• **Your goal**:
Look below for the line holding "else match results" and the line holding "UserMessage (text : string)". Transcribe exactly those lines and all lines between them, nothing more.

• **Saved entries**:
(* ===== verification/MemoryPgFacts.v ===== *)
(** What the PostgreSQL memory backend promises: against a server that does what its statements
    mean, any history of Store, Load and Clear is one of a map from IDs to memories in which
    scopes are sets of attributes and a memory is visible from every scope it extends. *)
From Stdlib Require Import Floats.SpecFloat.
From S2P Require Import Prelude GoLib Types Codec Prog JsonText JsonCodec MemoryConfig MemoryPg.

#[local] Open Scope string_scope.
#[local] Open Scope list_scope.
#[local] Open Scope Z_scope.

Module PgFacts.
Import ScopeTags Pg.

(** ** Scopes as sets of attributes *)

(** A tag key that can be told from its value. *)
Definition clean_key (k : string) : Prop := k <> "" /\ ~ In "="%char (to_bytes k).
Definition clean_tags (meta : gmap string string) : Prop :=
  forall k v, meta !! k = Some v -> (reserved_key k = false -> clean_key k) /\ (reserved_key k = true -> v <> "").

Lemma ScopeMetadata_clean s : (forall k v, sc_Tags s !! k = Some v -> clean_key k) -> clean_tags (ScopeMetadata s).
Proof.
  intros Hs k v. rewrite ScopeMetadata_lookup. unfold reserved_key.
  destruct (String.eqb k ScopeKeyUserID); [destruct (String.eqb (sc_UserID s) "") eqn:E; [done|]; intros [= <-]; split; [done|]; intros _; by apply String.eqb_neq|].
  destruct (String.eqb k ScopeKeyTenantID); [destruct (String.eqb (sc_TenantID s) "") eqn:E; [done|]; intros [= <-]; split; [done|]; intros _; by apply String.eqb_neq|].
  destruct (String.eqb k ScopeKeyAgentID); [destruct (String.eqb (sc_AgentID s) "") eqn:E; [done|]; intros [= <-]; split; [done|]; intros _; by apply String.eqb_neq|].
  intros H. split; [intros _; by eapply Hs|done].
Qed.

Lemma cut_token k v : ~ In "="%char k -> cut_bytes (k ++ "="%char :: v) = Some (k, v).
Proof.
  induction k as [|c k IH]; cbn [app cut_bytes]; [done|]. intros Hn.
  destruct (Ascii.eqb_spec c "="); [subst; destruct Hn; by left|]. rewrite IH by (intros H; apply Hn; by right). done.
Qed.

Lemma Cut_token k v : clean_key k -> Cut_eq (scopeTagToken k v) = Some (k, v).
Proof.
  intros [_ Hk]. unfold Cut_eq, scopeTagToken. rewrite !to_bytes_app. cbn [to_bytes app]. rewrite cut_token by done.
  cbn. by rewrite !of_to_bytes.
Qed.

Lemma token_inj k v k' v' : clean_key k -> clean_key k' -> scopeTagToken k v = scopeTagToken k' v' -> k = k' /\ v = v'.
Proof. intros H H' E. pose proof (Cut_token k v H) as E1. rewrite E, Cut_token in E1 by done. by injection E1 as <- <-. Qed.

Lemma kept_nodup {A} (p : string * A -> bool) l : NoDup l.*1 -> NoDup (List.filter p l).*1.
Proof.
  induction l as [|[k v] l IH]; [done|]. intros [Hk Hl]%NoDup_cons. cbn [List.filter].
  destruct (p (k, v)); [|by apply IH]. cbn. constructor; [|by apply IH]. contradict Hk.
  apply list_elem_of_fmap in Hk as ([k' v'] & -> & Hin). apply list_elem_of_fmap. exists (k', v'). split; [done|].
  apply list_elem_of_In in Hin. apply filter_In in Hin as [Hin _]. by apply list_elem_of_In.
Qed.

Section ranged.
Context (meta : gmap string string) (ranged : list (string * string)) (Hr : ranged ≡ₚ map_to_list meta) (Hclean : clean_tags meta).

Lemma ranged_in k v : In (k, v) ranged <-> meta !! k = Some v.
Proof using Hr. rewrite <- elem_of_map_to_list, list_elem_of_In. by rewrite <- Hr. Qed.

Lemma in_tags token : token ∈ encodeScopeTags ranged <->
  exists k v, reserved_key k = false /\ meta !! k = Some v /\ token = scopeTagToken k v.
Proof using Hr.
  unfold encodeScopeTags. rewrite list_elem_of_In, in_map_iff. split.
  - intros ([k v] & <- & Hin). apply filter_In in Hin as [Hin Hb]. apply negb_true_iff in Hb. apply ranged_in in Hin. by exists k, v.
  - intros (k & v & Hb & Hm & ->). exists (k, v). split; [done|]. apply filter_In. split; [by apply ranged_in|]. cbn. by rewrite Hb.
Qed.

...

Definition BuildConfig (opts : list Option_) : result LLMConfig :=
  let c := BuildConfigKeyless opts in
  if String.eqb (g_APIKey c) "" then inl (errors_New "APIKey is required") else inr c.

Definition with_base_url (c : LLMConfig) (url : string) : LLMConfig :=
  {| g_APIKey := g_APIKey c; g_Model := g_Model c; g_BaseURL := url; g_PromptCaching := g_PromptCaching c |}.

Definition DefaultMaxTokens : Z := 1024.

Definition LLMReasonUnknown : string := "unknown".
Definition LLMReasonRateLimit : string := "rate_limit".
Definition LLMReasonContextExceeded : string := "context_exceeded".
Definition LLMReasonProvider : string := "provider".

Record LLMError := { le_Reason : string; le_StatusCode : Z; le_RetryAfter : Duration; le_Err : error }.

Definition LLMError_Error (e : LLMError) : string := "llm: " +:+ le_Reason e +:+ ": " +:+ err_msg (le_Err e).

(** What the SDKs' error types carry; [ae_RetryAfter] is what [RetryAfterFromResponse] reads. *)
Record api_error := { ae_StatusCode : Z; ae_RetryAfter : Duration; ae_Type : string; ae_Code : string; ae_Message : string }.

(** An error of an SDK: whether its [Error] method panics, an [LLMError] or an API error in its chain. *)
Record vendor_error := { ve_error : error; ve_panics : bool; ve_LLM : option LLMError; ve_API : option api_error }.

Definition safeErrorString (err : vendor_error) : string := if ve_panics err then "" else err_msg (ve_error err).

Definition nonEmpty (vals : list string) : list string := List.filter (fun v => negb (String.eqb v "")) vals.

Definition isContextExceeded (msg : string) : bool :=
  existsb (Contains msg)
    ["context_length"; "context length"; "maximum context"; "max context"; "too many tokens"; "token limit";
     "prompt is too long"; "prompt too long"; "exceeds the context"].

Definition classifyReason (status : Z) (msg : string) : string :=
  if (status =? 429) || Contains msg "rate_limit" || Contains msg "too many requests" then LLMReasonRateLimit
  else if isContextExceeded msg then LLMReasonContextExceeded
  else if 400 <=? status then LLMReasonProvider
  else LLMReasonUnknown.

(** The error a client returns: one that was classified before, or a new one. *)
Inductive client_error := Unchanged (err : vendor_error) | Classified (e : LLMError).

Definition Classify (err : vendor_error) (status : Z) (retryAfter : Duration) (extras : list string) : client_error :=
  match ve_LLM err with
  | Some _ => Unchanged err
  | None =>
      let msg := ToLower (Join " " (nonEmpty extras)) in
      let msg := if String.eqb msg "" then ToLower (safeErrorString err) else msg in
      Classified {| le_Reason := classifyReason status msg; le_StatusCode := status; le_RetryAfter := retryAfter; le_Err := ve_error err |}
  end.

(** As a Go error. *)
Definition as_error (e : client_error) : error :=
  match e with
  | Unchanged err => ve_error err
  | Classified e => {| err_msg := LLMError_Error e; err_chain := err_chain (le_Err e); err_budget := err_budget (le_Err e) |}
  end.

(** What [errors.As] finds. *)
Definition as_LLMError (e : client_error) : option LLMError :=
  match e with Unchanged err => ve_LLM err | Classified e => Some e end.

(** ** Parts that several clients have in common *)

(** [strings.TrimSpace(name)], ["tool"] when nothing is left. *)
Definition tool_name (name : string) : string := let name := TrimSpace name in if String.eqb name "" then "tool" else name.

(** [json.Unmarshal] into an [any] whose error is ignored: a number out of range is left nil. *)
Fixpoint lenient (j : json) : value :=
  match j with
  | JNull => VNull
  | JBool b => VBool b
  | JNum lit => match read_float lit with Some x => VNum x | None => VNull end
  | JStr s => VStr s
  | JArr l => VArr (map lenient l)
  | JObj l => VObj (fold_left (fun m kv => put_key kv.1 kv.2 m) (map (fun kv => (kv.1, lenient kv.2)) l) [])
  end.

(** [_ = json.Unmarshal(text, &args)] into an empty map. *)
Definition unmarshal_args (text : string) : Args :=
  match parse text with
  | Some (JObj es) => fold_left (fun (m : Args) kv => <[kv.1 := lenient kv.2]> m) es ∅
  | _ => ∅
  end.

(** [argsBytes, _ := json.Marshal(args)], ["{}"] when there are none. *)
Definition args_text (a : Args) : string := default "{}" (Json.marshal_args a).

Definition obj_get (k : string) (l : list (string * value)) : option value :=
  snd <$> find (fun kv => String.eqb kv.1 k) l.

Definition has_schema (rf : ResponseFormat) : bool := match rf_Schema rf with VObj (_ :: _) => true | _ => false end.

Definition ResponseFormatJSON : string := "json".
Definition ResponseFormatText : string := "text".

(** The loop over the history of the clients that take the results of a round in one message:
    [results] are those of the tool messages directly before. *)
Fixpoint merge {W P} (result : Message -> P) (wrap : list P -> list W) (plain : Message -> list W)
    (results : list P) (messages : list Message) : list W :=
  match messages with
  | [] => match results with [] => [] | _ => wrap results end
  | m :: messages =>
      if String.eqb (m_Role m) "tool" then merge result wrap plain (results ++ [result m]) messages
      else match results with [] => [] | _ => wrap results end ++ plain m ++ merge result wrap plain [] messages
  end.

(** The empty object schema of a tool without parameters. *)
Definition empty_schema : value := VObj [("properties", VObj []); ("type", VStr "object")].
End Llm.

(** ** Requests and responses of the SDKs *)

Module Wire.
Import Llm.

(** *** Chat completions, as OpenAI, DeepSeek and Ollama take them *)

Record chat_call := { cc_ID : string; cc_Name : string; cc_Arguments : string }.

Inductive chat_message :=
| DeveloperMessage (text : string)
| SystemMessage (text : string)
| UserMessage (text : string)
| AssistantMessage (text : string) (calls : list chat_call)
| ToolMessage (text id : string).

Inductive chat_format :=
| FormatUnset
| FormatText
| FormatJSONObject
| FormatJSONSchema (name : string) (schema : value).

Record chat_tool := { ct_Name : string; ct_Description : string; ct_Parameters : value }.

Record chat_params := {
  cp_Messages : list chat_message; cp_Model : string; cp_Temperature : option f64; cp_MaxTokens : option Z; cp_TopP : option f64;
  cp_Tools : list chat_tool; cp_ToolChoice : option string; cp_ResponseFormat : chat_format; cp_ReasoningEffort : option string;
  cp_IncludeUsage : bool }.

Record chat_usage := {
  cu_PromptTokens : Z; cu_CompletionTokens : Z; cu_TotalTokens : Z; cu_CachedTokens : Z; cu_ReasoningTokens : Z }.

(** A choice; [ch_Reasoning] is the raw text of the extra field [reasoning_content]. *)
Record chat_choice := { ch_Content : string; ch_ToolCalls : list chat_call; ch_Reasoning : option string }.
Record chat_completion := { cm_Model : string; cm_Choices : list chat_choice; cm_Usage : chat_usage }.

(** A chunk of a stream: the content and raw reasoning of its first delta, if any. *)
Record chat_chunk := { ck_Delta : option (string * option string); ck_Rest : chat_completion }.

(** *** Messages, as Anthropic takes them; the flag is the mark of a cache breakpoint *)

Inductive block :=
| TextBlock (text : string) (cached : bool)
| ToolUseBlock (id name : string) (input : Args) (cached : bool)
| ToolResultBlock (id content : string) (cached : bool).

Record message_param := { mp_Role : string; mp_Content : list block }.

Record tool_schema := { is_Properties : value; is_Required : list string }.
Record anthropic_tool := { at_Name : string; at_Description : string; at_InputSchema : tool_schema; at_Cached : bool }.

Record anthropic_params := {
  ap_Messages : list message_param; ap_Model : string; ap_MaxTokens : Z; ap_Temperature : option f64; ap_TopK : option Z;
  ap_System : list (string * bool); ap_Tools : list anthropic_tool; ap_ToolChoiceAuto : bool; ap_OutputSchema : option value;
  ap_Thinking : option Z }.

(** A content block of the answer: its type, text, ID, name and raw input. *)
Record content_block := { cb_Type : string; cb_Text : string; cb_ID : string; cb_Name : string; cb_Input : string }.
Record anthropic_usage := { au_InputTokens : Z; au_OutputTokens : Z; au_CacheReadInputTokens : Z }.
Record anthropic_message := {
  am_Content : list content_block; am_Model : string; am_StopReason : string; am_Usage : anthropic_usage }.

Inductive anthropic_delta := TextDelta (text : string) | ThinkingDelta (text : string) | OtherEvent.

• **Solution**:
      else match results with [] => [] | _ => wrap results end ++ plain m ++ merge result wrap plain [] messages
  end.

(** The empty object schema of a tool without parameters. *)
Definition empty_schema : value := VObj [("properties", VObj []); ("type", VStr "object")].
End Llm.

(** ** Requests and responses of the SDKs *)

Module Wire.
Import Llm.

(** *** Chat completions, as OpenAI, DeepSeek and Ollama take them *)

Record chat_call := { cc_ID : string; cc_Name : string; cc_Arguments : string }.

Inductive chat_message :=
| DeveloperMessage (text : string)
| SystemMessage (text : string)
| UserMessage (text : string)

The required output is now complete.